Les chemins de la Vérité sont toujours pénibles. Mais pour voir pousser, comme vous le dites si bien, des lys, il faut parsemer le sol de bonnes graines. Les pollens de la Vérité sont très rares. Il faut savoir les distinguer des mauvaises herbes. On ne peut épouser les valeurs humaines et les appliquer dans notre vie de tous les jours qu’en passant par une épuration, une purification, qui, souvent nous font souffrir. Ce n’est pas facile d’être tolérant, d’aimer l’autre, bien qu’il soit différent de nous. Ce n’est pas facile d’être juste...  

Quelles étaient les difficultés rencontrées lors du tournage?
Après l’assassinat du Premier ministre en Serbie où il fallait respecter le couvre-feu, la guerre en Irak, les difficultés de tourner à la Mecque...

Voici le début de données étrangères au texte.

(* ===== verification/Fees.v ===== *)
(** * Delivery fees ([app.geo.fees], [app.ordering.fees], [app.dispatch.zones])

    The fee of a delivery: a priced zone that contains the drop-off, or the
    distance tiers of the restaurant, or the fixed tiers of the specification.
    Distances are kilometres (finite floats, as exact rationals) and fees are in
    cents where the code quantizes them and free decimals where it does not. *)

From S2P Require Import Prelude Money.

Inductive fee_error :=
| OutOfRadiusError (distance_km : Q)
| UndeliverableError (distance_km : Q)
| EmptyTiers.   (** [max()] of no tiers: ValueError *)

(** ** The fixed tiers ([geo/fees.py]) *)

Definition MAX_RADIUS_KM : Q := 10.
Definition delivery_fee_aed (distance_km : Q) : fee_error + Q :=
  if distance_km <=q 3 then inr (aed 0)
  else if distance_km <=q 5 then inr (aed 500)
  else if distance_km <=q MAX_RADIUS_KM then inr (aed 1000)
  else inl (OutOfRadiusError distance_km).

(** ** Zones *)

Record zone := {
  zone_name : string;
  center_lat : Q;
  center_lng : Q;
  zone_radius_km : Q;
  zone_fee : option Q;
}.

(** A tier: up to [max_km], the fee. *)
Record tier := Tier { max_km : Q; fee : Q }.

(** The restaurant's stored settings: each stored tier is a pair of numbers, or
    something the conversion raises on. *)
Record fee_settings := {
  delivery_fee_tiers : list (option (Q * Q));
  delivery_zones : list zone;
}.

Section zones.
(** [app.geo.haversine.distance_km]: great-circle distance, in floating-point
    trigonometry. *)
Context (distance : Q → Q → Q → Q → Q).

Definition in_zone (lat lon : Q) (z : zone) : bool :=
  distance lat lon (center_lat z) (center_lng z) <=q zone_radius_km z.

Definition zone_for_point (lat lon : Q) (zones : list zone) : option string :=
  zone_name <$> List.find (in_zone lat lon) zones.

Definition zone_fee_aed (lat lon : Q) (zones : list zone) : option Z :=
  match zones with
  | [] => None
  | _ =>
      name ← zone_for_point lat lon zones;
      z ← List.find (λ z, (zone_name z =s name) && match zone_fee z with Some _ => true | None => false end) zones;
      quantize <$> zone_fee z
  end.

End zones.

(** ** The restaurant's tiers ([ordering/fees.py]) *)

Definition _DEFAULT_TIERS : list tier := [Tier 3 (aed 0); Tier 5 (aed 500); Tier 10 (aed 1000)].

(** [None]: the fixed tiers apply. *)
Definition fee_settings_from_restaurant (settings : fee_settings) : option (list tier) :=
  match delivery_fee_tiers settings with
  | [] => None
  | raw => mapM (λ t, '(km, f) ← t; Some (Tier km f)) raw
  end.

Definition Qmax2 (x y : Q) : Q := if x <=q y then y else x.
(** [max(t["max_km"] for t in tiers)] *)
Definition max_radius (tiers : list tier) : option Q :=
  match tiers with
  | [] => None
  | t :: l => Some (foldl (λ m t, if m <q max_km t then max_km t else m) (max_km t) l)
  end.
Definition radius_km (settings : option (list tier)) : option Q :=
  max_radius (default _DEFAULT_TIERS settings).

(** [sorted(tiers, key=max_km)]: stable. *)
Fixpoint insert_tier (t : tier) (l : list tier) : list tier :=
  match l with
  | [] => [t]
  | u :: l' => if max_km t <=q max_km u then t :: l else u :: insert_tier t l'
  end.
Fixpoint sort_tiers (l : list tier) : list tier :=
  match l with [] => [] | t :: l' => insert_tier t (sort_tiers l') end.

Definition distance_fee (distance_km : Q) (settings : option (list tier)) : fee_error + Q :=
  let tiers := default _DEFAULT_TIERS settings in
  match max_radius tiers with
  | None => inl EmptyTiers
  | Some r =>
      if r <q distance_km then inl (UndeliverableError distance_km)
      else match List.find (λ t, distance_km <=q max_km t) (sort_tiers tiers) with
           | Some t => inr (fee t)
           | None => inl (UndeliverableError distance_km)
           end
  end.

(** ** Properties *)

Lemma qlt_true x y : (x <q y) = true ↔ (x < y)%Q.
Proof. rewrite negb_true_iff. apply qle_false. Qed.

Lemma max_radius_spec tiers r :
  max_radius tiers = Some r →
  (∃ t, t ∈ tiers ∧ max_km t = r) ∧ ∀ t, t ∈ tiers → (max_km t <= r)%Q.
Proof.
  destruct tiers as [|t0 l]; [done|]. cbn. intros [= <-].
  assert (∀ m, let r := foldl (λ m t, if m <q max_km t then max_km t else m) m l in
    (r = m ∨ ∃ t, t ∈ l ∧ max_km t = r) ∧ (m <= r)%Q ∧ ∀ t, t ∈ l → (max_km t <= r)%Q) as Hf.
  { induction l as [|u l IH]; intros m; cbn.
    { split_and!; [by left|lra|set_solver]. }
    destruct (m <q max_km u) eqn:Hlt.
    - apply qlt_true in Hlt. destruct (IH (max_km u)) as (Hin & Hge & Hall). split_and!.
      + right. destruct Hin as [->|(t & ? & ?)]; [exists u|exists t]; set_solver.
      + lra.
      + intros t [->|?]%elem_of_cons; [done|by apply Hall].
    - apply negb_false_iff, qle_true in Hlt. destruct (IH m) as (Hin & Hge & Hall). split_and!.
      + destruct Hin as [?|(t & ? & ?)]; [by left|right; exists t; set_solver].
      + done.
      + intros t [->|?]%elem_of_cons; [lra|by apply Hall]. }
  destruct (Hf (max_km t0)) as (Hin & Hge & Hall). split.
  - destruct Hin as [Heq|(t & ? & ?)]; [exists t0; split; [set_solver|done]|exists t; set_solver].
  - intros t [->|?]%elem_of_cons; [done|by apply Hall].
Qed.

Lemma elem_of_insert_tier t u l : t ∈ insert_tier u l ↔ t = u ∨ t ∈ l.
Proof.
  induction l as [|v l IH]; cbn; [set_solver|]. destruct (_ <=q _); [set_solver|].
  rewrite !elem_of_cons, IH. tauto.
Qed.
Lemma elem_of_sort_tiers t l : t ∈ sort_tiers l ↔ t ∈ l.
Proof. induction l as [|u l IH]; cbn; [done|]. by rewrite elem_of_insert_tier, elem_of_cons, IH. Qed.

(** Ascending in [max_km]. *)
Fixpoint ascending (l : list tier) : Prop :=
  match l with [] => True | t :: l' => (∀ u, u ∈ l' → (max_km t <= max_km u)%Q) ∧ ascending l' end.
Lemma insert_ascending t l : ascending l → ascending (insert_tier t l).
Proof.
  induction l as [|u l IH]; cbn; [set_solver|]. intros [Hu Hl].
  destruct (max_km t <=q max_km u) eqn:Hle; cbn.
  - apply qle_true in Hle. split; [|by split].
    intros v [->|Hv]%elem_of_cons; [done|]. specialize (Hu v Hv). lra.
  - apply qle_false in Hle. split; [|by apply IH].
    intros v [->|Hv]%elem_of_insert_tier; [lra|by apply Hu].
Qed.
Lemma sort_ascending l : ascending (sort_tiers l).
Proof. induction l as [|t l IH]; cbn; [done|]. by apply insert_ascending. Qed.

Lemma find_ascending d l t :
  ascending l → List.find (λ t, d <=q max_km t) l = Some t →
  t ∈ l ∧ (d <= max_km t)%Q ∧ ∀ u, u ∈ l → (d <= max_km u)%Q → (max_km t <= max_km u)%Q.
Proof.
  induction l as [|v l IH]; cbn; [done|]. intros [Hv Hl].
  destruct (d <=q max_km v) eqn:Hle.
  - intros [= ->]. apply qle_true in Hle. split_and!; [set_solver|done|].
    intros u [->|Hu]%elem_of_cons _; [lra|by apply Hv].
  - apply qle_false in Hle. intros Hf. destruct (IH Hl Hf) as (Hin & Hd & Hmin).
    split_and!; [set_solver|done|]. intros u [->|Hu]%elem_of_cons Hdu; [lra|by apply Hmin].
Qed.

(** The tier fee is the one the restaurant configured.  For a non-empty list of
    tiers in any order, a delivery is refused exactly when it is beyond every tier;
    otherwise the fee is that of a tier reaching the drop-off that no other tier
    reaching it undercuts in distance. *)
Theorem distance_fee_is_nearest_tier d tiers :
  tiers ≠ [] →
  match distance_fee d (Some tiers) with
  | inr f => ∃ t, t ∈ tiers ∧ fee t = f ∧ (d <= max_km t)%Q ∧
      ∀ u, u ∈ tiers → (d <= max_km u)%Q → (max_km t <= max_km u)%Q
  | inl e => e = UndeliverableError d ∧ ∀ u, u ∈ tiers → (max_km u < d)%Q
  end.
Proof.
  intros Hne. unfold distance_fee. change (default _DEFAULT_TIERS (Some tiers)) with tiers.
  destruct (max_radius tiers) as [r|] eqn:Hr; [|by destruct tiers].
  apply max_radius_spec in Hr as [(tm & Hin & Htm) Hmax].
  destruct (r <q d) eqn:Hfar.
  { apply qlt_true in Hfar. split; [done|]. intros u Hu. specialize (Hmax u Hu). lra. }
  apply negb_false_iff, qle_true in Hfar.
  destruct (List.find _ _) as [t|] eqn:Hf.
  - destruct (find_ascending d _ t (sort_ascending tiers) Hf) as (Ht & Hd & Hmin).
    exists t. split_and!; [by apply elem_of_sort_tiers|done|done|].
    intros u Hu. apply Hmin. by apply elem_of_sort_tiers.
  - exfalso. pose proof (List.find_none _ _ Hf tm) as Hn.
    rewrite <-list_elem_of_In, elem_of_sort_tiers in Hn. specialize (Hn Hin). cbn in Hn.
    apply qle_false in Hn. rewrite Htm in Hn. lra.
Qed.

(** ** The fee of a delivery *)

Section delivery.
Context (distance : Q → Q → Q → Q → Q).

(** [drop]: the drop-off and the restaurant's settings, when both coordinates are
    given. *)
Definition calculate_fee (distance_km : Q) (settings : option (list tier))
    (drop : option (Q * Q * fee_settings)) : fee_error + Q :=
  match '(lat, lon, rs) ← drop; zone_fee_aed distance lat lon (delivery_zones rs) with
  | Some f => inr (aed f)
  | None => distance_fee distance_km settings
  end.

Definition resolve_delivery_fee (distance_km : Q) (drop : option (Q * Q)) (settings : fee_settings)
    : fee_error + Q :=
  match '(lat, lon) ← drop; zone_fee_aed distance lat lon (delivery_zones settings) with
  | Some f => inr (aed f)
  | None => calculate_fee distance_km (fee_settings_from_restaurant settings) None
  end.

(** The two fee primitives agree: without configured tiers, the settings-driven
    calculation is the fixed primitive of the specification at every distance. *)
Theorem calculate_fee_default_agrees d :
  match calculate_fee d None None, delivery_fee_aed d with
  | inr f, inr g => f = g
  | inl e, inl e' => e = UndeliverableError d ∧ e' = OutOfRadiusError d
  | _, _ => False
  end.
Proof.
  unfold calculate_fee, distance_fee, delivery_fee_aed, MAX_RADIUS_KM.
  change (default _DEFAULT_TIERS None) with _DEFAULT_TIERS.
  assert (max_radius _DEFAULT_TIERS = Some 10%Q) as -> by reflexivity.
  assert (sort_tiers _DEFAULT_TIERS = _DEFAULT_TIERS) as -> by reflexivity. cbn.
  destruct (d <=q 3) eqn:H3, (d <=q 5) eqn:H5, (d <=q 10) eqn:H10; cbn; try done;
    qbool; exfalso; lra.
Qed.

(** A misconfigured zone price never loses the fee: whatever the zones, the fee
    is a priced zone's, quantized, with the drop-off inside a zone of that name, or
    it is the fee of the tiers. *)
Theorem resolve_delivery_fee_sources d lat lon settings :
  (∃ z z' f, z ∈ delivery_zones settings ∧ in_zone distance lat lon z = true ∧
     z' ∈ delivery_zones settings ∧ zone_name z' = zone_name z ∧ zone_fee z' = Some f ∧
     resolve_delivery_fee d (Some (lat, lon)) settings = inr (aed (quantize f))) ∨
  resolve_delivery_fee d (Some (lat, lon)) settings =
    distance_fee d (fee_settings_from_restaurant settings).
Proof.
  unfold resolve_delivery_fee, calculate_fee, zone_fee_aed, zone_for_point. cbn.
  destruct (delivery_zones settings) as [|z0 zs] eqn:Hz; [by right|]. rewrite <-Hz.
  destruct (List.find (in_zone distance lat lon) (delivery_zones settings)) as [z|] eqn:Hf; [|by right]. cbn.
  match goal with |- context [List.find ?p _ ≫= _] =>
    destruct (List.find p (delivery_zones settings)) as [z'|] eqn:Hf' end; [|by right]. cbn.
  apply List.find_some in Hf as [Hin Hzone]. apply List.find_some in Hf' as [Hin' Hp]. zbool.
  destruct (zone_fee z') as [f|] eqn:Hfee; [|done]. left. exists z, z', f. cbn.
  rewrite !list_elem_of_In. by split_and!.
Qed.
End delivery.

(** An unpriced zone shadows a priced one: where two zones overlap and the first
    has no fee, the drop-off pays the distance tier although it lies in a zone
    priced at AED 2. *)
Theorem unpriced_zone_shadows_priced :
  let dist (_ _ _ _ : Q) : Q := 0%Q in
  let priced := Build_zone "marina" 0 0 5 (Some 2%Q) in
  let unpriced := Build_zone "batching" 0 0 5 None in
  zone_fee_aed dist 0 0 [priced] = Some 200 ∧
  resolve_delivery_fee dist 4 (Some (0, 0)%Q) (Build_fee_settings [] [unpriced; priced]) = inr (aed 500).
Proof. vm_compute. by split. Qed.

(** ** Witnesses *)

Example distance_fee_is_nearest_tier_witness :
  ∃ t, t ∈ [Tier 8 (aed 700); Tier 2 (aed 100)] ∧ fee t = aed 700 ∧ (4 <= max_km t)%Q.
Proof.
  pose proof (distance_fee_is_nearest_tier 4 [Tier 8 (aed 700); Tier 2 (aed 100)] ltac:(discriminate)) as H.
  cbn in H. destruct H as (t & Hin & Hf & Hd & _). exists t. split_and!; [exact Hin|exact Hf|exact Hd].
Defined.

Pourquoi ce choix terrible de faire disparaître le père, pour voir naître un nouveau personnage?
Le choc peut nous ramener à la réalité, nous éclairer le chemin de la Vérité, comme il peut nous faire sombrer dans un monde irréel. Toutes les confrontations, les difficultés de communications qui existaient entre le père et le fils au début du voyage, ont fini par s’estomper.

Propos recueillis par
 Ilham Khalifi

NB, «Le Grand voyage», (scénario, dialogue et réalisation Ismaël Ferroukhi, avec Nicolas Cazale et Mohamed Majd) «Luigi De Laurentis», le Lion de la meilleure première oeuvre, Venise 2004.